Collected data entries:
========
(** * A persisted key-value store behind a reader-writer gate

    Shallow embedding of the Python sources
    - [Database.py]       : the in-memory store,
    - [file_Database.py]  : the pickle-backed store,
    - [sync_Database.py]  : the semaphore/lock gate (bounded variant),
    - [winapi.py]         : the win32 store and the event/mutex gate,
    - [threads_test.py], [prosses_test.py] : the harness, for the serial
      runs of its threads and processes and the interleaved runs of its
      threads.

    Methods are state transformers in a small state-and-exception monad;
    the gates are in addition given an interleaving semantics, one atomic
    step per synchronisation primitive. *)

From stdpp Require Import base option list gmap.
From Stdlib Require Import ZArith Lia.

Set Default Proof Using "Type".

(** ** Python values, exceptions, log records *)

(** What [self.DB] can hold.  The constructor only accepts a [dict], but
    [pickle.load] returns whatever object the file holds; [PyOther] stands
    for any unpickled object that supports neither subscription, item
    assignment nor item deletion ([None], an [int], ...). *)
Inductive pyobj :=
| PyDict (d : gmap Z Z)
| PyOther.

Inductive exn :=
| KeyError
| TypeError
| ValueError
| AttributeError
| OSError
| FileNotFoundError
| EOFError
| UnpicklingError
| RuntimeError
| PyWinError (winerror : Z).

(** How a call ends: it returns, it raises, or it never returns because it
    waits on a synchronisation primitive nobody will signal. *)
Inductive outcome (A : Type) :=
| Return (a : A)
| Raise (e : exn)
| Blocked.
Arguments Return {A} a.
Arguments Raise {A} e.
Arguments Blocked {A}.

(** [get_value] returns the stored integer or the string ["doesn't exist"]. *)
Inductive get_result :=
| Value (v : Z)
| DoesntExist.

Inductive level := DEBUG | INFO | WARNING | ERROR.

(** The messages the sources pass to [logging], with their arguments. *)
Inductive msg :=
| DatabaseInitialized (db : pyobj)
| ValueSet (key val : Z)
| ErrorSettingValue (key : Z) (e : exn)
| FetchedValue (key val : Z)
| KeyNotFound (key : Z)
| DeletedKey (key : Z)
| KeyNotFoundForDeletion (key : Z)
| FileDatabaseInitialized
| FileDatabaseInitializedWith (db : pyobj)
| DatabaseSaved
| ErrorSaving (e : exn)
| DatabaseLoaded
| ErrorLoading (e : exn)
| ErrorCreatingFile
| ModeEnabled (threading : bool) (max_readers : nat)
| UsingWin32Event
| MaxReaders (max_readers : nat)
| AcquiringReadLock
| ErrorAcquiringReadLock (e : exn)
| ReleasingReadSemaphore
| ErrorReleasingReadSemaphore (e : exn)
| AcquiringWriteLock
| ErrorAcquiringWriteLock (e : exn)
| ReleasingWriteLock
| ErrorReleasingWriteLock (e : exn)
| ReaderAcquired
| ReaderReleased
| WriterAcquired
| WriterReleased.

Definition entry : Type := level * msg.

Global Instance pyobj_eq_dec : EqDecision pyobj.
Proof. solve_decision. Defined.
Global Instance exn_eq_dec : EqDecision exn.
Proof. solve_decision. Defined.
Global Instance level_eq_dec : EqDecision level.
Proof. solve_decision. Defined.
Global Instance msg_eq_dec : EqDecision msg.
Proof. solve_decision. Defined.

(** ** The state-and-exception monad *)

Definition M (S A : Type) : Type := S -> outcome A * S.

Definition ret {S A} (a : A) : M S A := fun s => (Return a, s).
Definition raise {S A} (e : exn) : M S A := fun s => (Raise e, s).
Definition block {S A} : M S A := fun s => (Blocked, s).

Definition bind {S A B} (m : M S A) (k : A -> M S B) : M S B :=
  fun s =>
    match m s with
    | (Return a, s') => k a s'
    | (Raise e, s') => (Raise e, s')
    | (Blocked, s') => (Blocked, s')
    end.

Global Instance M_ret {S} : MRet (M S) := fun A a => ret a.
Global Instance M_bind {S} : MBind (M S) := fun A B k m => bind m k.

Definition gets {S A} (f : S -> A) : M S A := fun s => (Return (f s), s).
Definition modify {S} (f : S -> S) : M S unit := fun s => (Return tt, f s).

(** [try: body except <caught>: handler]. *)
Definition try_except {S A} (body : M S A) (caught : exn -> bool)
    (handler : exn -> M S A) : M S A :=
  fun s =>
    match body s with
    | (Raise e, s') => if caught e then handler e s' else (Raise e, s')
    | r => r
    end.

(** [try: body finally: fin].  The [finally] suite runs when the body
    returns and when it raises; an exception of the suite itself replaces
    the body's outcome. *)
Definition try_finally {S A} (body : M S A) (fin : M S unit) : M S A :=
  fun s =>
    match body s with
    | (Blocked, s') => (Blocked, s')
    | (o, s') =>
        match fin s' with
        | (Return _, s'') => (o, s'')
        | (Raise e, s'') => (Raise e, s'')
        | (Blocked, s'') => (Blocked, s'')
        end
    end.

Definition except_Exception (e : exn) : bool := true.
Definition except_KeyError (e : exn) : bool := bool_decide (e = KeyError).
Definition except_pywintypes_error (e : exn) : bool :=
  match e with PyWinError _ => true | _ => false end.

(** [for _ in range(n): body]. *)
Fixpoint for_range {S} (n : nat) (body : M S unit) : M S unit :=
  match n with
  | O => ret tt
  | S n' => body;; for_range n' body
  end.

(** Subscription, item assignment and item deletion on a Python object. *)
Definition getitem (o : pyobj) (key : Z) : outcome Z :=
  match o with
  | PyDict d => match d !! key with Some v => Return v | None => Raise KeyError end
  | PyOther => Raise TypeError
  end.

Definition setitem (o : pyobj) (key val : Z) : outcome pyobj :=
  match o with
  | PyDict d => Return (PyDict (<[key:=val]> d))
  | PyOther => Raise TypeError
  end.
========
• _PROBLEM TO WORK ON_:
Look back at the entries above and repeat, unchanged, every line from the line holding "(** How a call" through the line holding "Definition entry : Type := level * msg.".

• _WRITTEN RESPONSE_:
(** How a call ends: it returns, it raises, or it never returns because it
    waits on a synchronisation primitive nobody will signal. *)
Inductive outcome (A : Type) :=
| Return (a : A)
| Raise (e : exn)
| Blocked.
Arguments Return {A} a.
Arguments Raise {A} e.
Arguments Blocked {A}.

(** [get_value] returns the stored integer or the string ["doesn't exist"]. *)
Inductive get_result :=
| Value (v : Z)
| DoesntExist.

Inductive level := DEBUG | INFO | WARNING | ERROR.

(** The messages the sources pass to [logging], with their arguments. *)
Inductive msg :=
| DatabaseInitialized (db : pyobj)
| ValueSet (key val : Z)
| ErrorSettingValue (key : Z) (e : exn)
| FetchedValue (key val : Z)
| KeyNotFound (key : Z)
| DeletedKey (key : Z)
| KeyNotFoundForDeletion (key : Z)
| FileDatabaseInitialized
| FileDatabaseInitializedWith (db : pyobj)
| DatabaseSaved
| ErrorSaving (e : exn)
| DatabaseLoaded
| ErrorLoading (e : exn)
| ErrorCreatingFile
| ModeEnabled (threading : bool) (max_readers : nat)
| UsingWin32Event
| MaxReaders (max_readers : nat)
| AcquiringReadLock
| ErrorAcquiringReadLock (e : exn)
| ReleasingReadSemaphore
| ErrorReleasingReadSemaphore (e : exn)
| AcquiringWriteLock
| ErrorAcquiringWriteLock (e : exn)
| ReleasingWriteLock
| ErrorReleasingWriteLock (e : exn)
| ReaderAcquired
| ReaderReleased
| WriterAcquired
| WriterReleased.

Definition entry : Type := level * msg.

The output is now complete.